▶ About this task
Extract exactly those lines that lie between the start of the material and the line with "(g (sequenced_frame_indexes r))", including both boundary lines and no others.

▶ The data

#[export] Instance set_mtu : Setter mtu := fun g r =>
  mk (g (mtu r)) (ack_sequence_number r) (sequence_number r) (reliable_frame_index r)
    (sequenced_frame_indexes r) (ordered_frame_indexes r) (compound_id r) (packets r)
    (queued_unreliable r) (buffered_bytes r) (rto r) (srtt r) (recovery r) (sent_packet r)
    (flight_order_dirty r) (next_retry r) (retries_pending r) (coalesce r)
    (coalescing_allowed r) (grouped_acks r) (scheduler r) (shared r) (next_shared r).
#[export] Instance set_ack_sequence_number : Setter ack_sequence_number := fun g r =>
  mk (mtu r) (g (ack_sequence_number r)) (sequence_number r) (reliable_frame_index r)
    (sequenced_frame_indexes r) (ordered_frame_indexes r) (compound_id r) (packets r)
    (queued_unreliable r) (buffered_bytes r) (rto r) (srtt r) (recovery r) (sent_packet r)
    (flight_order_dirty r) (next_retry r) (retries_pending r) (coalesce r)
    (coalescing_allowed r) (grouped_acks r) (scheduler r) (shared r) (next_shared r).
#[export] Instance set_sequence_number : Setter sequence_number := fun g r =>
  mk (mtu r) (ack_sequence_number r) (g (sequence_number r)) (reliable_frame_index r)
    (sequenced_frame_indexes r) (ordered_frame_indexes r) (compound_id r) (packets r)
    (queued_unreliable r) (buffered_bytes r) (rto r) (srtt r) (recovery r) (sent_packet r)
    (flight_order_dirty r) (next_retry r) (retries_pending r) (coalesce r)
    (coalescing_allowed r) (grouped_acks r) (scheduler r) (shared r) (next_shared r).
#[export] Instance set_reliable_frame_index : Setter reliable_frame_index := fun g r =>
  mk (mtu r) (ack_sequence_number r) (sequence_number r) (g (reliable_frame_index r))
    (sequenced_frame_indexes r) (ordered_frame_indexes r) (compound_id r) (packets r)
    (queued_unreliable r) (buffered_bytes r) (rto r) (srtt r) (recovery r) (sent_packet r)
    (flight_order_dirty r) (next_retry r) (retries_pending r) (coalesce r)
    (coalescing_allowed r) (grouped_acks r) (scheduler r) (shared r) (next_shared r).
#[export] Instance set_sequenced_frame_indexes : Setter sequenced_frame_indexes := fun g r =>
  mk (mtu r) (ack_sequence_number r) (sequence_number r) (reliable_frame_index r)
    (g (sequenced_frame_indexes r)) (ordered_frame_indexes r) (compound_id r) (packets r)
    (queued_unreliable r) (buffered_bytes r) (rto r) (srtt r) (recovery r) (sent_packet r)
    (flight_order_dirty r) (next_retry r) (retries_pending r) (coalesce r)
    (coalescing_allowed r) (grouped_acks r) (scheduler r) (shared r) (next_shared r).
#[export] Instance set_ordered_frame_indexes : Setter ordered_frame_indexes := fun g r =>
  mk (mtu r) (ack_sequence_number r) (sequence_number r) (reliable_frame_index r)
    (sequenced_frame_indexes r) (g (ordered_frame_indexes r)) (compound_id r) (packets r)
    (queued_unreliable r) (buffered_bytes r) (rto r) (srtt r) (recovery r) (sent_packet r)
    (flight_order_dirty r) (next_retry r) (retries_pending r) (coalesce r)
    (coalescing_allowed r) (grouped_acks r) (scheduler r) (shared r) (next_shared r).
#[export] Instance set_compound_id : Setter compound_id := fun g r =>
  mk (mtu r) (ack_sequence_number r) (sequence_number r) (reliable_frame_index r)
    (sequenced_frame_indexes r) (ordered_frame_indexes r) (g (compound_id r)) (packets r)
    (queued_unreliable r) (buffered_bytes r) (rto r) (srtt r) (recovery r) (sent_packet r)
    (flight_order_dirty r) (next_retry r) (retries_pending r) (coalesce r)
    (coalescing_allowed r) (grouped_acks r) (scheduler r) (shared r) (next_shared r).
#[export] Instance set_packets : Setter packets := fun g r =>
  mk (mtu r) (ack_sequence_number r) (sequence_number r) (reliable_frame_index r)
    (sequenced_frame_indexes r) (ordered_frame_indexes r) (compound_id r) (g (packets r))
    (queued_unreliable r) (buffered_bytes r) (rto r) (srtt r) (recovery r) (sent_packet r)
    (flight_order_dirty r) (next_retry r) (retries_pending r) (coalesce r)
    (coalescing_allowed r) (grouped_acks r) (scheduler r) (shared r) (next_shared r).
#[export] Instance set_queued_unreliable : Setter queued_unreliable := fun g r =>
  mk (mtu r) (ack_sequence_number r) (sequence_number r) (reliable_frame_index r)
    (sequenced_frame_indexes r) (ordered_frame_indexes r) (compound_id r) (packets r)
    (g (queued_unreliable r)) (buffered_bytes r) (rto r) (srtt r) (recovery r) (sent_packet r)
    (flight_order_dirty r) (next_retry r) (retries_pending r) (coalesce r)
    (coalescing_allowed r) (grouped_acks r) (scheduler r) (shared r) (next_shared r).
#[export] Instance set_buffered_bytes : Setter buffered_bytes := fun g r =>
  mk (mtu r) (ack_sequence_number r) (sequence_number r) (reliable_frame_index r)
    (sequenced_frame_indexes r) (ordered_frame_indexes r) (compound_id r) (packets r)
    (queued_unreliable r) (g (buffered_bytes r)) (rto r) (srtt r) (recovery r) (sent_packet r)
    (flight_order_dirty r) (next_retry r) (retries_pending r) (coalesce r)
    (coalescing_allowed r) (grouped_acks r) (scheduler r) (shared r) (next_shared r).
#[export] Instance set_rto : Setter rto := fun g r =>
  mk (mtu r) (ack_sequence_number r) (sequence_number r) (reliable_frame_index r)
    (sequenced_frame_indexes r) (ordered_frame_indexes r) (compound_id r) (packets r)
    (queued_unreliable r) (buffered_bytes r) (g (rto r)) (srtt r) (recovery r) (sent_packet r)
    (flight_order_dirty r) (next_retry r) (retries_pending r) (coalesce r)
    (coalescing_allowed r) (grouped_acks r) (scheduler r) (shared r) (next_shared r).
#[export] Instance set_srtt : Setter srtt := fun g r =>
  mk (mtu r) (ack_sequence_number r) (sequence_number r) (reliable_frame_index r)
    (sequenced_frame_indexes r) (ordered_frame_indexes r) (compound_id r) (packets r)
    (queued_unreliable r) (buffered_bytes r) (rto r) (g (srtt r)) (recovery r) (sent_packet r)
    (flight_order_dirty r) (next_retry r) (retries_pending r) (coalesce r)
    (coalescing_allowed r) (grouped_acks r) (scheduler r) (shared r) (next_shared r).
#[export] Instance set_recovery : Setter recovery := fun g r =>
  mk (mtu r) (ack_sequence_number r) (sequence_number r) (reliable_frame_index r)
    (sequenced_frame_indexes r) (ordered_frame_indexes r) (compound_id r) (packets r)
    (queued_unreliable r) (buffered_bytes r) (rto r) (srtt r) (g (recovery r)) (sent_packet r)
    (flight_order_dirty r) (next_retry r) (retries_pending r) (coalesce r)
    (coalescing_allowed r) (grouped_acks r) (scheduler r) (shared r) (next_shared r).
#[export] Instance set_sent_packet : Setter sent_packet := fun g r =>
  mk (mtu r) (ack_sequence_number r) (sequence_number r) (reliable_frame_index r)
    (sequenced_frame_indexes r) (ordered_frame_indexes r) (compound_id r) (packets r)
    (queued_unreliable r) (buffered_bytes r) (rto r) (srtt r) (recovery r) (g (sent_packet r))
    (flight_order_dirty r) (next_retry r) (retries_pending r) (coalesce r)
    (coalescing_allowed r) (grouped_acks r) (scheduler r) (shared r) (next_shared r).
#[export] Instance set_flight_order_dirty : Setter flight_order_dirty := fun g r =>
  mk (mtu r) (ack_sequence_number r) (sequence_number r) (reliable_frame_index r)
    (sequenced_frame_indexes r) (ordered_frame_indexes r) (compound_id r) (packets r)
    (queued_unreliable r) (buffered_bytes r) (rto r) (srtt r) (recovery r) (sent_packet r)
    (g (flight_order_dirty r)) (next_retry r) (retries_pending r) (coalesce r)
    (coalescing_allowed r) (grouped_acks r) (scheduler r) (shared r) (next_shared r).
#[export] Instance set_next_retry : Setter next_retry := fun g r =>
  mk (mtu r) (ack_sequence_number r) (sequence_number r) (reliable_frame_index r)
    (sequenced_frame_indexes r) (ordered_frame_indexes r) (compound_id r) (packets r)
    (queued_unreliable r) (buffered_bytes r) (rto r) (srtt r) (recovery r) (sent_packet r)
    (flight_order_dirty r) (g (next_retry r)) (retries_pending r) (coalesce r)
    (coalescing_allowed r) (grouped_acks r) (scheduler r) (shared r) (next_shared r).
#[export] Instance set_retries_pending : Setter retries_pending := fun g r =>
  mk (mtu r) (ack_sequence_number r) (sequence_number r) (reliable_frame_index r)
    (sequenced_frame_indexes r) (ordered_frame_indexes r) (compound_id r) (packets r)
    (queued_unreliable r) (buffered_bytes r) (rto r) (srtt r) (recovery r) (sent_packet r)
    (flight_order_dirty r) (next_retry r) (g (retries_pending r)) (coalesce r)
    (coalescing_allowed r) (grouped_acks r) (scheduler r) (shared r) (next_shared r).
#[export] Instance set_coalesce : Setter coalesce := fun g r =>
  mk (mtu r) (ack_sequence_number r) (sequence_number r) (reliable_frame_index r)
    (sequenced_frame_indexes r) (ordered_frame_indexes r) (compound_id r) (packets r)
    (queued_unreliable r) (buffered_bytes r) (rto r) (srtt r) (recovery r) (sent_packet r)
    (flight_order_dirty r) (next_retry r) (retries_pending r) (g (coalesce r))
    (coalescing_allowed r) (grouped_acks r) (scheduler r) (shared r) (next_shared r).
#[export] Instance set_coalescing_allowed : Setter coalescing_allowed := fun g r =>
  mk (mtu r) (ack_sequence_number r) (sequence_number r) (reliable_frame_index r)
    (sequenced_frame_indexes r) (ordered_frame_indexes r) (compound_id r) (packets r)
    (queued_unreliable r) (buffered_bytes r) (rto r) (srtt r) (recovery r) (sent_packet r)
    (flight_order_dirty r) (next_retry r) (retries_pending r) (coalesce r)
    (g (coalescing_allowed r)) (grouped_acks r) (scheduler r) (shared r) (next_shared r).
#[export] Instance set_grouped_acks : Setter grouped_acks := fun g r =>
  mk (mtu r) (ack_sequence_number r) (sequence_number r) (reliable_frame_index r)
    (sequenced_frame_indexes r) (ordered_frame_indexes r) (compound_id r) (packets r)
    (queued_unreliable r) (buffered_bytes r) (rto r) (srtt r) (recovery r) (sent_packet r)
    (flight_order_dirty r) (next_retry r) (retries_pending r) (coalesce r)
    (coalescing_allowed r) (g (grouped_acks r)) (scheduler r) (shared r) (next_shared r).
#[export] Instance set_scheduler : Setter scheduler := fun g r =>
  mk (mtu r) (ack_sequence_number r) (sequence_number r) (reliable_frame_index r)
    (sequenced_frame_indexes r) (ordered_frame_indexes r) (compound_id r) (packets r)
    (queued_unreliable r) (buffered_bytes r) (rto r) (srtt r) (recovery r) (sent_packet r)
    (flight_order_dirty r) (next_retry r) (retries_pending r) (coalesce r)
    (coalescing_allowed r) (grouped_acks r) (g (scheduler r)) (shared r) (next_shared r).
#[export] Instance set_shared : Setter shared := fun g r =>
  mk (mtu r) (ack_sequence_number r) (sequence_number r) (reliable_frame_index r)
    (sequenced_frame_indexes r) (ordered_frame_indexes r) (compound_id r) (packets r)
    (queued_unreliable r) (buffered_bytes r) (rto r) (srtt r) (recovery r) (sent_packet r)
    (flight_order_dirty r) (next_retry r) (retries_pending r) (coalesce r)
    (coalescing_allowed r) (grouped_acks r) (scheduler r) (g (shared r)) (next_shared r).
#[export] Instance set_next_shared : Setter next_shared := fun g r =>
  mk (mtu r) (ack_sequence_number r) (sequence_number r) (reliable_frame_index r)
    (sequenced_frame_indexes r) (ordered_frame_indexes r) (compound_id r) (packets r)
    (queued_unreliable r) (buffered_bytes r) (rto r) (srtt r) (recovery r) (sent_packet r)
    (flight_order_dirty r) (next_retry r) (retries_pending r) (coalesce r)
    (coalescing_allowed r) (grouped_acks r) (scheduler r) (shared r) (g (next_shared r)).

▶ Result below
#[export] Instance set_mtu : Setter mtu := fun g r =>
  mk (g (mtu r)) (ack_sequence_number r) (sequence_number r) (reliable_frame_index r)
    (sequenced_frame_indexes r) (ordered_frame_indexes r) (compound_id r) (packets r)
    (queued_unreliable r) (buffered_bytes r) (rto r) (srtt r) (recovery r) (sent_packet r)
    (flight_order_dirty r) (next_retry r) (retries_pending r) (coalesce r)
    (coalescing_allowed r) (grouped_acks r) (scheduler r) (shared r) (next_shared r).
#[export] Instance set_ack_sequence_number : Setter ack_sequence_number := fun g r =>
  mk (mtu r) (g (ack_sequence_number r)) (sequence_number r) (reliable_frame_index r)
    (sequenced_frame_indexes r) (ordered_frame_indexes r) (compound_id r) (packets r)
    (queued_unreliable r) (buffered_bytes r) (rto r) (srtt r) (recovery r) (sent_packet r)
    (flight_order_dirty r) (next_retry r) (retries_pending r) (coalesce r)
    (coalescing_allowed r) (grouped_acks r) (scheduler r) (shared r) (next_shared r).
#[export] Instance set_sequence_number : Setter sequence_number := fun g r =>
  mk (mtu r) (ack_sequence_number r) (g (sequence_number r)) (reliable_frame_index r)
    (sequenced_frame_indexes r) (ordered_frame_indexes r) (compound_id r) (packets r)
    (queued_unreliable r) (buffered_bytes r) (rto r) (srtt r) (recovery r) (sent_packet r)
    (flight_order_dirty r) (next_retry r) (retries_pending r) (coalesce r)
    (coalescing_allowed r) (grouped_acks r) (scheduler r) (shared r) (next_shared r).
#[export] Instance set_reliable_frame_index : Setter reliable_frame_index := fun g r =>
  mk (mtu r) (ack_sequence_number r) (sequence_number r) (g (reliable_frame_index r))
    (sequenced_frame_indexes r) (ordered_frame_indexes r) (compound_id r) (packets r)
    (queued_unreliable r) (buffered_bytes r) (rto r) (srtt r) (recovery r) (sent_packet r)
    (flight_order_dirty r) (next_retry r) (retries_pending r) (coalesce r)
    (coalescing_allowed r) (grouped_acks r) (scheduler r) (shared r) (next_shared r).
#[export] Instance set_sequenced_frame_indexes : Setter sequenced_frame_indexes := fun g r =>
  mk (mtu r) (ack_sequence_number r) (sequence_number r) (reliable_frame_index r)
    (g (sequenced_frame_indexes r)) (ordered_frame_indexes r) (compound_id r) (packets r)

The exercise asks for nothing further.